Exercise directions
Print every line of the listing below, starting with the line that holds "include/nv_attestation/nvat_private.hpp): the C" and going on through the line that holds "client, and gets", both included, and print nothing else.

__________

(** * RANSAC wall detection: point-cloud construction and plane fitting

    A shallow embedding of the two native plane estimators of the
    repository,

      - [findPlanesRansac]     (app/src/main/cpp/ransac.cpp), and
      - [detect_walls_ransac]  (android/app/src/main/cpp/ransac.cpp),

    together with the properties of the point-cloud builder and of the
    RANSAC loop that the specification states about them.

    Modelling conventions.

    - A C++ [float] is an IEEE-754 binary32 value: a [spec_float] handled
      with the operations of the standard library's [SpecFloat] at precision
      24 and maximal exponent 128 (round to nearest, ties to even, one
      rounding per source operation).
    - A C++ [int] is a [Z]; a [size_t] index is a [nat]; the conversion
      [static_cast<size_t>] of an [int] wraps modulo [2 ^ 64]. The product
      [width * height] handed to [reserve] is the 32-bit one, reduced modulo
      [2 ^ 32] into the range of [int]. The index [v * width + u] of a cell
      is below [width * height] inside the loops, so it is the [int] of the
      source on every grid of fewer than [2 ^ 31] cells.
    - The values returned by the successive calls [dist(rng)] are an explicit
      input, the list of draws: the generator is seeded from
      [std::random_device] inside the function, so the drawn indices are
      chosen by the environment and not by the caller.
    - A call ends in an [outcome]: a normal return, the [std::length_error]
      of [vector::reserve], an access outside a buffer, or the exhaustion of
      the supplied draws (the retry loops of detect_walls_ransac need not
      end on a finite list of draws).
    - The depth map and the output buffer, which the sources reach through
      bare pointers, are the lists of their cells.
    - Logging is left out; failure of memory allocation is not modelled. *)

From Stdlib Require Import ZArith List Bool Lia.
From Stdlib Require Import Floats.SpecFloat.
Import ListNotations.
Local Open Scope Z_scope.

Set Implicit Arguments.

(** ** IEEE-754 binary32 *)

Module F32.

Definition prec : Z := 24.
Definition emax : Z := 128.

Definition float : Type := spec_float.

__________

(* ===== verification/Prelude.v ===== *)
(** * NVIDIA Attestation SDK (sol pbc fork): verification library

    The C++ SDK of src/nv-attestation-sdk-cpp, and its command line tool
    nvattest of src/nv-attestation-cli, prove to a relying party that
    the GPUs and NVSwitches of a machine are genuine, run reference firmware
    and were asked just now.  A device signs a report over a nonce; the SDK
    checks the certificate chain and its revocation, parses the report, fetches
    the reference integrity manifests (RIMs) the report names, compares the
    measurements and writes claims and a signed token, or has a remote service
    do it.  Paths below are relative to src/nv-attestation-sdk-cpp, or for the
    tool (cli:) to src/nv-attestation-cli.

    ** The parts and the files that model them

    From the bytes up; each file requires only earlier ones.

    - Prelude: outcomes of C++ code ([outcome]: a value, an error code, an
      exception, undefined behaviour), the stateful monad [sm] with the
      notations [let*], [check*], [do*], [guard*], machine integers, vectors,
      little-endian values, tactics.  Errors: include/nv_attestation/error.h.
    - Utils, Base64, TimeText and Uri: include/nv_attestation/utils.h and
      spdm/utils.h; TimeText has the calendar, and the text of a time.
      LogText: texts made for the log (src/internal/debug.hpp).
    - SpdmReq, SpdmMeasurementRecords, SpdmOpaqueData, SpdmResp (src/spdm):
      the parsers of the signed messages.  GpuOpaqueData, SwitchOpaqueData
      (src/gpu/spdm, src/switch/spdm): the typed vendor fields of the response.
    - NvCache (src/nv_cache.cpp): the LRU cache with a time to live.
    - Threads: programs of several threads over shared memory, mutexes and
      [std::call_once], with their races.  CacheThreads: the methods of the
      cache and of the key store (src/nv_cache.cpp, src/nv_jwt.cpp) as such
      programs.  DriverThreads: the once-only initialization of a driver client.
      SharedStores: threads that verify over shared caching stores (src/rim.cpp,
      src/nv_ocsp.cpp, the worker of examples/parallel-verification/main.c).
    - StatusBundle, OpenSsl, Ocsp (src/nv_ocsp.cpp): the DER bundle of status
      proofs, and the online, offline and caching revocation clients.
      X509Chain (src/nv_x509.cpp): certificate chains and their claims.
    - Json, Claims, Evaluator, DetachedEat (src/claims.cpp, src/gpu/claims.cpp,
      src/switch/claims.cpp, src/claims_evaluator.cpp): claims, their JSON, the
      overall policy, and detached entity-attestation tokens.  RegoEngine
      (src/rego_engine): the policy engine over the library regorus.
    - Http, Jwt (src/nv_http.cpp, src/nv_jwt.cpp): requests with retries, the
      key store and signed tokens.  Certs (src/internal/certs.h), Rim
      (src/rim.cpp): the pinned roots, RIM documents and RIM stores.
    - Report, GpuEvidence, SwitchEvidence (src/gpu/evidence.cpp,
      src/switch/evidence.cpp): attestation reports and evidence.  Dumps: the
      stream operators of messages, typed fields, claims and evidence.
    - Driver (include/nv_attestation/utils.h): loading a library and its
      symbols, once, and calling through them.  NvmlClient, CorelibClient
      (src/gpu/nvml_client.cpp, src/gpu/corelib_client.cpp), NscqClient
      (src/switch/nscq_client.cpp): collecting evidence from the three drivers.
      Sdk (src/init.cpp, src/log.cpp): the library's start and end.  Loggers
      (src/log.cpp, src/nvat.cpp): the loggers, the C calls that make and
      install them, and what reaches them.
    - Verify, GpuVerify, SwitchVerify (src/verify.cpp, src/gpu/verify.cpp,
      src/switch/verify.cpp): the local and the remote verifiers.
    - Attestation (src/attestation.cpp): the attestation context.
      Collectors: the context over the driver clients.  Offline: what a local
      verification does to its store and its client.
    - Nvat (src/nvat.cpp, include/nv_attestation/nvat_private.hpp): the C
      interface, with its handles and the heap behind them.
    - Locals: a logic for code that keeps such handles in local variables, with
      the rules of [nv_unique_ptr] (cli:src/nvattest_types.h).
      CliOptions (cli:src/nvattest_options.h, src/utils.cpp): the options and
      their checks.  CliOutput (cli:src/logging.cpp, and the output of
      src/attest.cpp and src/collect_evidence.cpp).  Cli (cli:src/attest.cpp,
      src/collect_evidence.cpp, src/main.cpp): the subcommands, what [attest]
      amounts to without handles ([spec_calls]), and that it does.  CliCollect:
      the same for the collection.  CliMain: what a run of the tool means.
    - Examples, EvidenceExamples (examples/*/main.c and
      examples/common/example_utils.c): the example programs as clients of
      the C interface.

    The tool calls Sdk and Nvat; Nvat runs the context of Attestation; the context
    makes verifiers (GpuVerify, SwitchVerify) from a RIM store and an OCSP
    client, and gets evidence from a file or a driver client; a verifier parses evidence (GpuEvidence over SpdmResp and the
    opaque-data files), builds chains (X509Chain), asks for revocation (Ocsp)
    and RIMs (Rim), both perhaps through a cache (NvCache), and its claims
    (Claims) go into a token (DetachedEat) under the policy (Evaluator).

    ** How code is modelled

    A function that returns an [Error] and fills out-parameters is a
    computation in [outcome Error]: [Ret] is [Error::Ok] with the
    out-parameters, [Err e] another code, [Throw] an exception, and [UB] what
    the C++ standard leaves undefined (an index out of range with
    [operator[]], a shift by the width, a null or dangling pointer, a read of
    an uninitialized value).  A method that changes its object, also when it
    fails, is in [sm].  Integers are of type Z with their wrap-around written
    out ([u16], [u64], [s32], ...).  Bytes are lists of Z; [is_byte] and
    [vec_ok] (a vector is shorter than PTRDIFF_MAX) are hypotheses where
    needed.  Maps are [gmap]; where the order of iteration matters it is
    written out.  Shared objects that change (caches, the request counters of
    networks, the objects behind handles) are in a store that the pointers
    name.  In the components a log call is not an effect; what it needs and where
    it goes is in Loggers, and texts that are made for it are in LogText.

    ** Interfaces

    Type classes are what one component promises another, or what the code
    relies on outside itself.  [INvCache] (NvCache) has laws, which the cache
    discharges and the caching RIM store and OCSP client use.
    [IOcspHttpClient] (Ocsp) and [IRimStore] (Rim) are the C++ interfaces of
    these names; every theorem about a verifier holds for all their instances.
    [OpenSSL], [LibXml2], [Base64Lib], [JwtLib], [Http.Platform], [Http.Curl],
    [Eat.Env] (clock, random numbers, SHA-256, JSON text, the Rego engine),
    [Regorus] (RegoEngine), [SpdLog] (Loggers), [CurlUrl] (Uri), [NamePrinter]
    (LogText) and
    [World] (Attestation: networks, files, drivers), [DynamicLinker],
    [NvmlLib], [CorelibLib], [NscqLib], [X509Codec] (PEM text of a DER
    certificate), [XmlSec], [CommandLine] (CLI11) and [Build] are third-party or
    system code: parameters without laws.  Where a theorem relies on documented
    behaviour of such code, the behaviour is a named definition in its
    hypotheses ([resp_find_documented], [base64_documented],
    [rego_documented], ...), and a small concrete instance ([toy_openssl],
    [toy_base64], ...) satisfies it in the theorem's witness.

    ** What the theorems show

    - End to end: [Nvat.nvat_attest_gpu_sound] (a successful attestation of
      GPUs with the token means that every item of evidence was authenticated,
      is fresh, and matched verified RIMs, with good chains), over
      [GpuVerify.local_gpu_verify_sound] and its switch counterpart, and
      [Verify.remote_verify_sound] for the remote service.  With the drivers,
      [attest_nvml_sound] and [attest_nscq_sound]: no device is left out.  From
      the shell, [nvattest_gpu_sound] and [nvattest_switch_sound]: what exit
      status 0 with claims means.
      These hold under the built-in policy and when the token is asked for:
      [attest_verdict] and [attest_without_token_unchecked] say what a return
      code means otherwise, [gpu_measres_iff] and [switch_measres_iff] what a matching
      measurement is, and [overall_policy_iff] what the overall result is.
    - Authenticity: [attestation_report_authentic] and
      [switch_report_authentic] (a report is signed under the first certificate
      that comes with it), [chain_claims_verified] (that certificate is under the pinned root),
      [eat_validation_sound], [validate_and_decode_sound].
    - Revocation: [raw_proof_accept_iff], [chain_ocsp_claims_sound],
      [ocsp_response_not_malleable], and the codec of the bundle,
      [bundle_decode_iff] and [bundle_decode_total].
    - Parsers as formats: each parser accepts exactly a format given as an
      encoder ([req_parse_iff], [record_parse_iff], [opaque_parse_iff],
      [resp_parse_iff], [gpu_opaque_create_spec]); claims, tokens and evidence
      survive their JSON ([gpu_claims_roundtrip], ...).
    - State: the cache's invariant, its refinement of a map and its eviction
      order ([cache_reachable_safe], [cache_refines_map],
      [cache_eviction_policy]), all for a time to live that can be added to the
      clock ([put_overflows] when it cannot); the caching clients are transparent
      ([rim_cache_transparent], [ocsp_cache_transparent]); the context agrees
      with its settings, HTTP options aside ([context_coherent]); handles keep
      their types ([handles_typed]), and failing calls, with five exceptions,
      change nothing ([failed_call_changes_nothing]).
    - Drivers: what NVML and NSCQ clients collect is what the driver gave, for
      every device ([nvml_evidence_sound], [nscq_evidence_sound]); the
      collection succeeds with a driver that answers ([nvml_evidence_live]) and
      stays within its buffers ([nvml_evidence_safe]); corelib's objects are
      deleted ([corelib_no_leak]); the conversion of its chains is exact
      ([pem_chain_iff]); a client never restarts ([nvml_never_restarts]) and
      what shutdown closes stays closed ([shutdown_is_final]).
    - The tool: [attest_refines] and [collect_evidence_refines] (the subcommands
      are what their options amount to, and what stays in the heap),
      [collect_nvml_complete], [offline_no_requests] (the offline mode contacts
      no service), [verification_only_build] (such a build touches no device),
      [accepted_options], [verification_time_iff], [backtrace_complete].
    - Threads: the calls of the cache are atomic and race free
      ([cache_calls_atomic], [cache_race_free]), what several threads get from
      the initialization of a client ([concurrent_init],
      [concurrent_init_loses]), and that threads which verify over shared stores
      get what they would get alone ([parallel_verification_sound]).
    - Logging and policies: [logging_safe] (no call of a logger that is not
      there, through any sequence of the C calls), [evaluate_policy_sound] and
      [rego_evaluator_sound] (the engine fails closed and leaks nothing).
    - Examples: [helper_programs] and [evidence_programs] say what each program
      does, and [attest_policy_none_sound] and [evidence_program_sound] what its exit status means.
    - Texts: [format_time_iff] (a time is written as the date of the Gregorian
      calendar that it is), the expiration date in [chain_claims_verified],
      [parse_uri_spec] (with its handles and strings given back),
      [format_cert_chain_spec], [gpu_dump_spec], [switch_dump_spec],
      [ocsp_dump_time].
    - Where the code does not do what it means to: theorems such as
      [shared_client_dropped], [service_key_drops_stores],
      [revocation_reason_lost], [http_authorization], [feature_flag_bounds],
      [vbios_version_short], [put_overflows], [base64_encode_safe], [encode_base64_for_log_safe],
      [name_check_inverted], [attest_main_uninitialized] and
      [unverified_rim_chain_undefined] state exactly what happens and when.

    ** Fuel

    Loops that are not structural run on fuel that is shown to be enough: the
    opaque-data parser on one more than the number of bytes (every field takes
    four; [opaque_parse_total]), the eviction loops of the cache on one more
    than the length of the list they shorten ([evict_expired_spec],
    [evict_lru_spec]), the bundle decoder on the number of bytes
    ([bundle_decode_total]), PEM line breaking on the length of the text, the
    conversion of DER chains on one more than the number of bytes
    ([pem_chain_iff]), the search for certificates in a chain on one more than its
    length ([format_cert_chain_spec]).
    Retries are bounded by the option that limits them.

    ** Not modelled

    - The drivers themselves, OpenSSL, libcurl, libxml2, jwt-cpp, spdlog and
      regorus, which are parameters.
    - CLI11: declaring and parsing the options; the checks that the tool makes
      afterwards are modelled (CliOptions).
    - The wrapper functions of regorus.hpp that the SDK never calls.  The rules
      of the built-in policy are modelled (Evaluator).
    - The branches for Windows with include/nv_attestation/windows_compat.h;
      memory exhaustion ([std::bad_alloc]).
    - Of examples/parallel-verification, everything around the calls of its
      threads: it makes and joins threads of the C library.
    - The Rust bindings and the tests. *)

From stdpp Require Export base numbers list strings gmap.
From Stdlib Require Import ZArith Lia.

__________

Your solution
    - Nvat (src/nvat.cpp, include/nv_attestation/nvat_private.hpp): the C
      interface, with its handles and the heap behind them.
    - Locals: a logic for code that keeps such handles in local variables, with
      the rules of [nv_unique_ptr] (cli:src/nvattest_types.h).
      CliOptions (cli:src/nvattest_options.h, src/utils.cpp): the options and
      their checks.  CliOutput (cli:src/logging.cpp, and the output of
      src/attest.cpp and src/collect_evidence.cpp).  Cli (cli:src/attest.cpp,
      src/collect_evidence.cpp, src/main.cpp): the subcommands, what [attest]
      amounts to without handles ([spec_calls]), and that it does.  CliCollect:
      the same for the collection.  CliMain: what a run of the tool means.
    - Examples, EvidenceExamples (examples/*/main.c and
      examples/common/example_utils.c): the example programs as clients of
      the C interface.

    The tool calls Sdk and Nvat; Nvat runs the context of Attestation; the context
    makes verifiers (GpuVerify, SwitchVerify) from a RIM store and an OCSP
    client, and gets evidence from a file or a driver client; a verifier parses evidence (GpuEvidence over SpdmResp and the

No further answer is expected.